Assessing a Novel Virtual Environment That Assists With Activities of Daily Living

mandy

Status

Completed

Conditions

Alzheimer Disease

Neurodegenerative Diseases

Dementia

Treatments

Device: A novel digital health device

Study type

Interventional

Funder types

Industry

NIH

Identifiers

NCT05418296

1R43AG071102-01A1 (U.S. NIH Grant/Contract)

R43AG071102

Details and patient eligibility

About

This Phase 1 study looks at how a new videogame-based program can help residents and care partners prepare for ADLs in a fun way with minimal risk, potentially reducing escalating problems associated with ADL completions.

Full description

Central themes in person-centered care are dignity/respect/choice for the care recipient.

This Phase l clinical study is a minimal risk study that focuses on how the new technology can support and amplify these principles, while assisting care staff.

The investigators will use a novel digital health device developed with user-centered design principles, mirroring a range of evidence-based non-pharmacological interventions for people living with Alzheimer's disease and its related dementias (AD/ADRD). This is a purpose-built virtual world depicting activities of daily living (ADLs). It contains interactive engagement stimuli, including customized digital artifacts that hold meaning to the person.

The investigators hypothesize that undertaking ADL-related virtual activities will support completions of actual ADLs, thereby increasing effectiveness and improving care outcomes.

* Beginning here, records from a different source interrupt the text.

(** [f] says in which room a session is. *)
Record in_rooms (m : gmap string (gset Z)) (f : Z → option string) : Prop := mkInRooms {
  in_main : is_Some (m !! "Main"%string);
  in_members room ids id : m !! room = Some ids → id ∈ ids ↔ f id = Some room;
  in_known id room : f id = Some room → is_Some (m !! room)
}.
Record represents (s : ChatServer) (h : Hall) : Prop := mkRepresents {
  rep_sessions : sessions s = fst <$> h;
  rep_rooms : in_rooms (rooms s) (room_of h)
}.

Lemma in_rooms_ext m f g : (∀ id, f id = g id) → in_rooms m f → in_rooms m g.
Proof.
  intros He [H1 H2 H3]. split; [done | |].
  - intros room ids id Hr. by rewrite <- He, (H2 room ids id Hr).
  - intros id room. rewrite <- He. apply H3.
Qed.

Lemma chat_default_represents : represents chat_default ∅.
Proof.
  split; [simpl; by rewrite fmap_empty |]. split; [by eexists | | done].
  intros room ids id Hr. simpl in Hr. apply lookup_singleton_Some in Hr as [<- <-].
  unfold room_of. rewrite lookup_empty. set_solver.
Qed.

(** ** What sending does *)

Context (log : W → list (Addr * string)).
Context (log_cell : ∀ s w, log (cell_set s w) = log w).
Context (do_send_logs : ∀ m a w, ∃ w' n, addr_do_send m a w = Return ((), w', n) ∧
  cell_get w' = cell_get w ∧ log w' = log w ++ [(a, m)]).
Context (gen_returns : ∀ w, ∃ id w' n, gen w = Return (id, w', n) ∧
  cell_get w' = cell_get w ∧ log w' = log w).

(** [m] returns [x], leaves the server in the state [s] and sends [out]. *)
Definition does {X} (m : P X) (w : W) (x : X) (s : ChatServer) (out : list (Addr * string)) : Prop :=
  ∃ w' n, m w = Return (x, w', n) ∧ cell_get w' = s ∧ log w' = log w ++ out.

Lemma does_ret {X} (x : X) w : does (mret x) w x (cell_get w) [].
Proof. exists w, []. by rewrite app_nil_r. Qed.

Lemma does_ret_in {X} (x : X) w s : cell_get w = s → does (mret x) w x s [].
Proof. intros <-. apply does_ret. Qed.

Lemma does_step {X Y} (m : P X) (f : X → P Y) w x w1 n out y s out' :
  m w = Return (x, w1, n) → log w1 = log w ++ out → does (f x) w1 y s out' →
  does (m ≫= f) w y s (out ++ out').
Proof.
  intros H1 Ho (w2 & n2 & H2 & Hs & Ho2). exists w2, (n ++ n2).
  rewrite (prog_bind_Return _ _ _ _ _ _ H1), H2. split_and!; [done | done |].
  by rewrite Ho2, Ho, app_assoc.
Qed.

(** Programs whose result depends on the state of the server and nothing else. *)
Lemma does_bind {X Y} (m : P X) (f : X → P Y) w x s out y s' out' :
  does m w x s out → (∀ w', cell_get w' = s → does (f x) w' y s' out') →
  does (m ≫= f) w y s' (out ++ out').
Proof.
  intros (w1 & n1 & H1 & Hs & Ho) Hf. destruct (Hf w1 Hs) as (w2 & n2 & H2 & Hs' & Ho').
  exists w2, (n1 ++ n2). rewrite (prog_bind_Return _ _ _ _ _ _ H1), H2.
  split_and!; [done | done |]. by rewrite Ho', Ho, app_assoc.
Qed.

Lemma does_read {Y} (f : ChatServer → P Y) w y s out :
  does (f (cell_get w)) w y s out → does (s ← cell_read; f s) w y s out.
Proof. unfold does, cell_read. by rewrite prog_bind_gets. Qed.

Lemma does_update {Y} (g : ChatServer → ChatServer) (f : () → P Y) w y s out :
  (∀ w', cell_get w' = g (cell_get w) → does (f ()) w' y s out) →
  does (cell_update g ≫= f) w y s out.
Proof.
  intros Hf. apply (does_bind _ _ _ () (g (cell_get w)) [] _ _ out); [| exact Hf].
  eexists _, []. split; [done |]. by rewrite cell_get_set, log_cell, app_nil_r.
Qed.

(** The addresses of the ids in a list. *)
Definition messages (m : gmap Z Addr) (l : list Z) (msg : string) (skip : Z) : list (Addr * string) :=
  omap (fun id => if bool_decide (id ≠ skip) then (fun a => (a, msg)) <$> m !! id else None) l.

Lemma send_each_does l msg skip w :
  does (send_each l msg skip) w () (cell_get w) (messages (sessions (cell_get w)) l msg skip).
Proof.
  revert w. induction l as [|id l IH]; intros w; [apply does_ret |]. cbn [send_each].
  assert (∀ w', cell_get w' = cell_get w → does (send_each l msg skip) w' () (cell_get w)
    (messages (sessions (cell_get w)) l msg skip)) as Hl by (intros w' <-; apply IH).
  unfold messages; simpl. case_bool_decide; simpl.
  - destruct (sessions (cell_get w) !! id) as [a|] eqn:Ha; simpl.
    + apply (does_bind _ _ _ () (cell_get w) [(a, msg)]); [| exact Hl].
      apply does_read. rewrite Ha. destruct (do_send_logs msg a w) as (w' & n & ? & ? & ?).
      by exists w', n.
    + apply (does_bind _ _ _ () (cell_get w) []); [| exact Hl].
      apply does_read. rewrite Ha. apply does_ret.
  - apply (does_bind _ _ _ () (cell_get w) []); [apply does_ret | exact Hl].
Qed.

Lemma messages_filter m l msg skip :
  messages m l msg skip = omap (fun id => (fun a => (a, msg)) <$> m !! id) (filter (fun id => id ≠ skip) l).
Proof.
  unfold messages. induction l as [|id l IH]; [done |]. rewrite filter_cons. csimpl.
  case_bool_decide; case_decide; try done; csimpl; by rewrite IH.
Qed.

(** The ids of the others. *)
Lemma others_ids (h : Hall) room skip (ids : gset Z) :
  (∀ id, id ∈ ids ↔ room_of h id = Some room) →
  filter (fun id => id ≠ skip) (elements ids) ≡ₚ
  (filter (fun x : Z * (Addr * option string) => x.2.2 = Some room ∧ x.1 ≠ skip) (map_to_list h)).*1.
Proof.
  intros Hids. apply NoDup_Permutation.
  - apply NoDup_filter, NoDup_elements.
  - eapply sublist_NoDup; [apply (NoDup_fst_map_to_list h) | apply fmap_sublist, sublist_filter].
  - intros id. rewrite list_elem_of_filter, elem_of_elements, Hids, list_elem_of_fmap. split.
    + intros [Hne ([a r] & Hid & Hr)%bind_Some]. simpl in Hr. subst r. exists (id, (a, Some room)).
      split; [done |]. apply list_elem_of_filter. split; [done |]. by apply elem_of_map_to_list.
    + intros ([id' [a r]] & -> & [[Hr Hne] Hid%elem_of_map_to_list]%list_elem_of_filter).
      simpl in *. subst r. unfold room_of. by rewrite Hid.
Qed.

Lemma messages_others (h : Hall) room (ids : gset Z) msg skip :
  (∀ id, id ∈ ids ↔ room_of h id = Some room) →
  messages (fst <$> h) (elements ids) msg skip ≡ₚ others h room msg skip.
Proof.
  intros Hr. rewrite messages_filter, (others_ids h room skip ids) by done. unfold others.
  assert (∀ l : list (Z * (Addr * option string)), (∀ x, x ∈ l → h !! x.1 = Some x.2) →
    omap (fun id => (fun a => (a, msg)) <$> (fst <$> h) !! id) l.*1 = (fun x => (x.2.1, msg)) <$> l) as Hl.
  { intros l. induction l as [|x l IH]; intros Hx; [done |]. csimpl.
    rewrite lookup_fmap, (Hx x) by (by left). simpl. f_equal. apply IH. intros; apply Hx. by right. }
  rewrite Hl; [done |]. intros [id x] [_ Hx%elem_of_map_to_list]%list_elem_of_filter. done.
Qed.

(** [m] leaves the server as it is and sends [out], in some order. *)
Definition sends (m : P ()) (w : W) (out : list (Addr * string)) : Prop :=
  ∃ out', does m w () (cell_get w) out' ∧ out' ≡ₚ out.

(** Sending to a room sends to the others in it. *)
Lemma send_message_sends w h room msg skip :
  represents (cell_get w) h → sends (send_message room msg skip) w (others h room msg skip).
Proof.
  intros [Hs [_ Hm Hk]]. unfold sends, send_message. destruct (rooms (cell_get w) !! room) as [ids|] eqn:Hr.
  - eexists. split; [apply does_read; rewrite Hr; apply send_each_does |].
    rewrite Hs. apply messages_others. intros id. by apply Hm.
  - exists []. split; [apply does_read; rewrite Hr; apply does_ret |].
    rewrite <- (messages_others h room ∅); [done |]. intros id. split; [set_solver |].
    intros Hid. apply Hk in Hid as [? Hid]. by rewrite Hr in Hid.
Qed.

Aim 1: Feasibility Successful outcomes are >55% participation rate and a statistically significant difference between assessments of participation and non-participation, indicating tolerability and acceptability of routine interventions.

Aim 2: Effectiveness

Successful outcomes are:

a reduction in ADL-related care challenges compared to baseline
reduced time spent on the evening ADLs compared to baseline
a reduction in negative response behaviors associated with the ADL
greater interest in the ADL
a positive shift in care staff attitudes

Enrollment

38 patients

Sex

All

Ages

Under 110 years old

Volunteers

No Healthy Volunteers

Inclusion criteria

The subject will have a diagnosis of AD/ADRD, or symptoms of an undiagnosed AD/ADRD as observed by professional care staff and confirmed by the head of clinical care. The investigators will neither include nor exclude participation based on cognitive test scores. The subject will have had challenge(s) completing one or more ADLs in the previous month, as discussed at staff meetings, referenced in care plans, or observed/experienced by direct care staff.

Other specifications:

Understand English or Russian.
Can sit comfortably for at least 15 minutes in a chair/wheelchair at a table or propped up in bed or princess chair with a tray table
Are not known to be in pain
Have good vision, or good corrected vision (i.e., glasses)
Have good hearing, or good corrected hearing (i.e., aids)
May sometimes have anxiety or agitation when undertaking ADLs.

Exclusion criteria

Ineligible subjects are those with significant non-AD/ADRD neurological, psychiatric, or physical impairment or those who are totally dependent upon others for ADLs.